In a year-end report on the U.S. excess and surplus lines market, data compiled by Fitch Ratings revealed that the top growing E&S writers in recent years were not necessarily the biggest.

The report, published in Dec. 23, 2013 based on data for the 30 largest U.S. E&S insurers in 2012, shows that Swiss Reinsurance America Corp. and Liberty Mutual Insurance Co. were fastest growing E&S writers based on average annual direct premium growth for 2011 and 2012—posting average growth rates of 37 percent and 33 percent respectively.


Swiss Re jumped to 27th place in 2012 with $259 million in direct E&S premiums. Its 2010 premiums would have given it a last place ranking for that year when measured against premiums for other U.S. E&S writers in the 30-company group analyzed by Fitch using data from SNL Financial.

Liberty moved up six spots in the two-year period, leaping from a 28th place among the 30 carriers in 2010 to 22nd place in 2012 with $356 million in direct U.S. E&S premiums.

Only XL America had a bigger sprint—moving from 22nd place based on 2010 premiums to a 15th place ranking for 2012.

XL’s average annual growth rate of 17 percent for 2011 and 2012 was among the 10 fastest two-year growth rates calculated by Fitch.

Besides Swiss Reinsurance America and Liberty Mutual Insurance Co., three other groups—QBE North America (ranked sixth based on 2012 premium dollars), American Financial Group (ranked 24th), and Aspen Specialty (ranked 28th) grew faster.

QBE, with the third fastest two-year growth rate and a sixth-place ranking based on 2012 dollars of premium, was one of only three top-10 carriers (based on premium dollars) to show double-digit growth in the two-year period. W.R. Berkley and Ironshore were the other two.

Meanwhile, the two-year average growth rate for the biggest writer of U.S. E&S business—Lloyd’s of London—was only 4 percent, while second-place American International Group, had a 5 percent drop in premiums in 2012 after a flat year in 2011.

Fitch noted that standard carriers are refocusing on core risks and cutting back on risks typically covered in the E&S market, pointing out that U.S. E&S premiums for Travelers shrunk by 26 percent in 2011 and reported flat premium growth in 2012, compared with meaningful rate and exposure-related growth for the industry.

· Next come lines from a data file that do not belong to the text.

(* ===== verification/TxVerify.v ===== *)
(** * consensus/tx_check.cpp, consensus/tx_verify.cpp: when a transaction is valid

    The checks that need nothing but the transaction ([CheckTransaction]), those that
    need the coins it spends ([CheckTxInputs]), and its absolute and relative time locks
    ([IsFinalTx], [SequenceLocks]); with [MoneyRange] of [consensus/amount.h] and the
    serialized size of [primitives/transaction.h].  [ConnectBlock]'s loop over the
    transactions puts them together; what else it checks of a transaction, which leaves
    the coins alone, is an argument.  A block of the index is the list it reaches through
    [pprev] ([BlockIndex]). *)

From Stdlib Require Import String ZifyBool.
From stdpp Require Import gmap strings.
From S2P Require Import Prelude ArithUint256 ChainParams BlockIndex VersionBits Subsidy DigiDollar Dca HealthState.
From S2P Require Import Coins BlockUndo.
#[local] Open Scope cpp_scope.
#[local] Open Scope Z_scope.

(** ** Results *)

Inductive TxValidationResult :=
| TX_RESULT_UNSET | TX_CONSENSUS | TX_RECENT_CONSENSUS_CHANGE | TX_INPUTS_NOT_STANDARD | TX_NOT_STANDARD
| TX_MISSING_INPUTS | TX_PREMATURE_SPEND | TX_WITNESS_MUTATED | TX_WITNESS_STRIPPED | TX_CONFLICT
| TX_MEMPOOL_POLICY | TX_NO_MEMPOOL.
(** [state.Invalid] with its result and reason, or success. *)
Inductive verdict (R A : Type) :=
| Valid (a : A)
| Invalid (result : R) (reason : string).
#[global] Arguments Valid {R A}.
#[global] Arguments Invalid {R A}.
Abbreviation tx_verdict := (verdict TxValidationResult).

(** ** Size *)

Definition GetSizeOfCompactSize (nSize : Z) : Z :=
  if nSize <? 253 then 1 else if nSize <=? 0xffff then 3 else if nSize <=? UINT32_MAX then 5 else 9.
Definition size_of {A} (l : list A) : Z := Z.of_nat (length l).
Definition script_size (s : list Z) : Z := GetSizeOfCompactSize (size_of s) + size_of s.
(** An outpoint, the script and the sequence number. *)
Definition CTxIn_size (i : CTxIn) : Z := 32 + 4 + script_size (scriptSig i) + 4.
Definition CTxOut_size (o : CTxOut) : Z := 8 + script_size (scriptPubKey o).
Definition sum {A} (f : A -> Z) (l : list A) : Z := foldr (fun x acc => f x + acc) 0 l.
(** [SerializeTransaction] without witnesses. *)
Definition GetSerializeSize (tx : CTransaction) : Z :=
  4 + (GetSizeOfCompactSize (size_of (vin tx)) + sum CTxIn_size (vin tx)) +
  (GetSizeOfCompactSize (size_of (vout tx)) + sum CTxOut_size (vout tx)) + 4.

(** ** Checks without context *)

(** The loop over the outputs; the reason of a rejection. *)
Fixpoint check_outputs (outs : list CTxOut) (nValueOut : Z) : option string :=
  match outs with
  | [] => None
  | txout :: outs =>
      if nValue txout <? 0 then Some "bad-txns-vout-negative"%string
      else if MAX_MONEY <? nValue txout then Some "bad-txns-vout-toolarge"%string
      else
        let nValueOut := i64 (nValueOut + nValue txout) in
        if negb (MoneyRange nValueOut) then Some "bad-txns-txouttotal-toolarge"%string
        else check_outputs outs nValueOut
  end.
(** The loop that fills [vInOutPoints]: is an outpoint repeated? *)
Fixpoint repeated (ins : list CTxIn) (vInOutPoints : gset COutPoint) : bool :=
  match ins with
  | [] => false
  | txin :: ins =>
      if bool_decide (prevout txin ∈ vInOutPoints) then true
      else repeated ins ({[prevout txin]} ∪ vInOutPoints)
  end.
Definition CheckTransaction (tx : CTransaction) : tx_verdict unit :=
  let reject := Invalid TX_CONSENSUS in
  match vin tx with
  | [] => reject "bad-txns-vin-empty"%string
  | txin0 :: _ =>
      if size_of (vout tx) =? 0 then reject "bad-txns-vout-empty"%string
      else if MAX_BLOCK_WEIGHT <? u64 (GetSerializeSize tx * WITNESS_SCALE_FACTOR) then
        reject "bad-txns-oversize"%string
      else
        match check_outputs (vout tx) 0 with
        | Some reason => reject reason
        | None =>
            if repeated (vin tx) ∅ then reject "bad-txns-inputs-duplicate"%string
            else if IsCoinBase tx then
              if (size_of (scriptSig txin0) <? 2) || (100 <? size_of (scriptSig txin0)) then
                reject "bad-cb-length"%string
              else Valid tt
            else if existsb (fun txin => COutPoint_IsNull (prevout txin)) (vin tx) then
              reject "bad-txns-prevout-null"%string
            else Valid tt
        end
  end.

(** ** Time locks *)

Definition SEQUENCE_FINAL : Z := 0xffffffff.
Definition SEQUENCE_LOCKTIME_DISABLE_FLAG : Z := 1 .<< 31.
Definition SEQUENCE_LOCKTIME_TYPE_FLAG : Z := 1 .<< 22.
Definition SEQUENCE_LOCKTIME_MASK : Z := 0xffff.
Definition SEQUENCE_LOCKTIME_GRANULARITY : Z := 9.
Definition LOCKTIME_THRESHOLD : Z := 500000000.
Definition LOCKTIME_VERIFY_SEQUENCE : Z := 1 .<< 0.

Definition IsFinalTx (tx : CTransaction) (nBlockHeight nBlockTime : Z) : bool :=
  if nLockTime tx =? 0 then true
  else if nLockTime tx <? (if nLockTime tx <? LOCKTIME_THRESHOLD then nBlockHeight else nBlockTime) then true
  else forallb (fun txin => nSequence txin =? SEQUENCE_FINAL) (vin tx).

(** The loop over the inputs with their coins' heights; [None] when [Assert] fails. *)
Fixpoint sequence_loop (ins : list CTxIn) (prevHeights : list Z) (block : pindex) (nMinHeight nMinTime : Z) :
    option (Z * Z * list Z) :=
  match ins, prevHeights with
  | txin :: ins, nCoinHeight :: prevHeights =>
      if negb (nSequence txin .& SEQUENCE_LOCKTIME_DISABLE_FLAG =? 0) then
        '(lock, hs) ← sequence_loop ins prevHeights block nMinHeight nMinTime; Some (lock, 0 :: hs)
      else
        let masked := nSequence txin .& SEQUENCE_LOCKTIME_MASK in
        if negb (nSequence txin .& SEQUENCE_LOCKTIME_TYPE_FLAG =? 0) then
          match ancestor_at_height block (Z.max (i32 (nCoinHeight - 1)) 0) with
          | [] => None
          | ancestor =>
              let nCoinTime := GetMedianTimePast ancestor in
              let time := i64 (nCoinTime + u32 (masked .<< SEQUENCE_LOCKTIME_GRANULARITY) - 1) in
              '(lock, hs) ← sequence_loop ins prevHeights block nMinHeight (Z.max nMinTime time);
              Some (lock, nCoinHeight :: hs)
          end
        else
          '(lock, hs) ← sequence_loop ins prevHeights block (Z.max nMinHeight (i32 (nCoinHeight + masked - 1))) nMinTime;
          Some (lock, nCoinHeight :: hs)
  | _, _ => Some (nMinHeight, nMinTime, [])
  end.
(** The last invalid height and time, and [prevHeights] as it is left. *)
Definition CalculateSequenceLocks (tx : CTransaction) (flags : Z) (prevHeights : list Z) (block : pindex) :
    option (Z * Z * list Z) :=
  if negb (length prevHeights =? length (vin tx))%nat then None
  else
    let fEnforceBIP68 := (2 <=? u32 (tx_nVersion tx)) && negb (flags .& LOCKTIME_VERIFY_SEQUENCE =? 0) in
    if negb fEnforceBIP68 then Some (-1, -1, prevHeights)
    else sequence_loop (vin tx) prevHeights block (-1) (-1).
Definition EvaluateSequenceLocks (block : pindex) (lockPair : Z * Z) : option bool :=
  match block with
  | b :: (_ :: _) =>
      let nBlockTime := GetMedianTimePast (tail block) in
      Some (negb ((BlockIndex.nHeight b <=? fst lockPair) || (nBlockTime <=? snd lockPair)))
  | _ => None
  end.
Definition SequenceLocks (tx : CTransaction) (flags : Z) (prevHeights : list Z) (block : pindex) : option bool :=
  '(lock, _) ← CalculateSequenceLocks tx flags prevHeights block; EvaluateSequenceLocks block lock.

Travelers, ranked 26th among the 30 largest E&S carriers analyzed by Fitch with $282 million in direct U.S. E&S premiums. Travelers’ $380 million in U.S. E&S direct premiums for 2010 would have put it six spots higher—in 20th place—if the same 30-group were ranked based on their 2010 premiums.

Other companies to report lower premiums over the two-year period included Munich Reinsurance America and Argo Group US, according to tables included in the Fitch report.

Fitch also noted that Endurance grew tremendously during the soft market and shrunk in the more favorable pricing environment in 2012. Other companies to report significant growth during the soft pricing cycle include Catlin Insurance Co., Alterra Capital Group (sold contract binding authority division to Selective in August 2011, which makes up a portion of its E&S business, and acquired by Markel in 2013), and Allied World Assurance Holdings Group, Fitch said.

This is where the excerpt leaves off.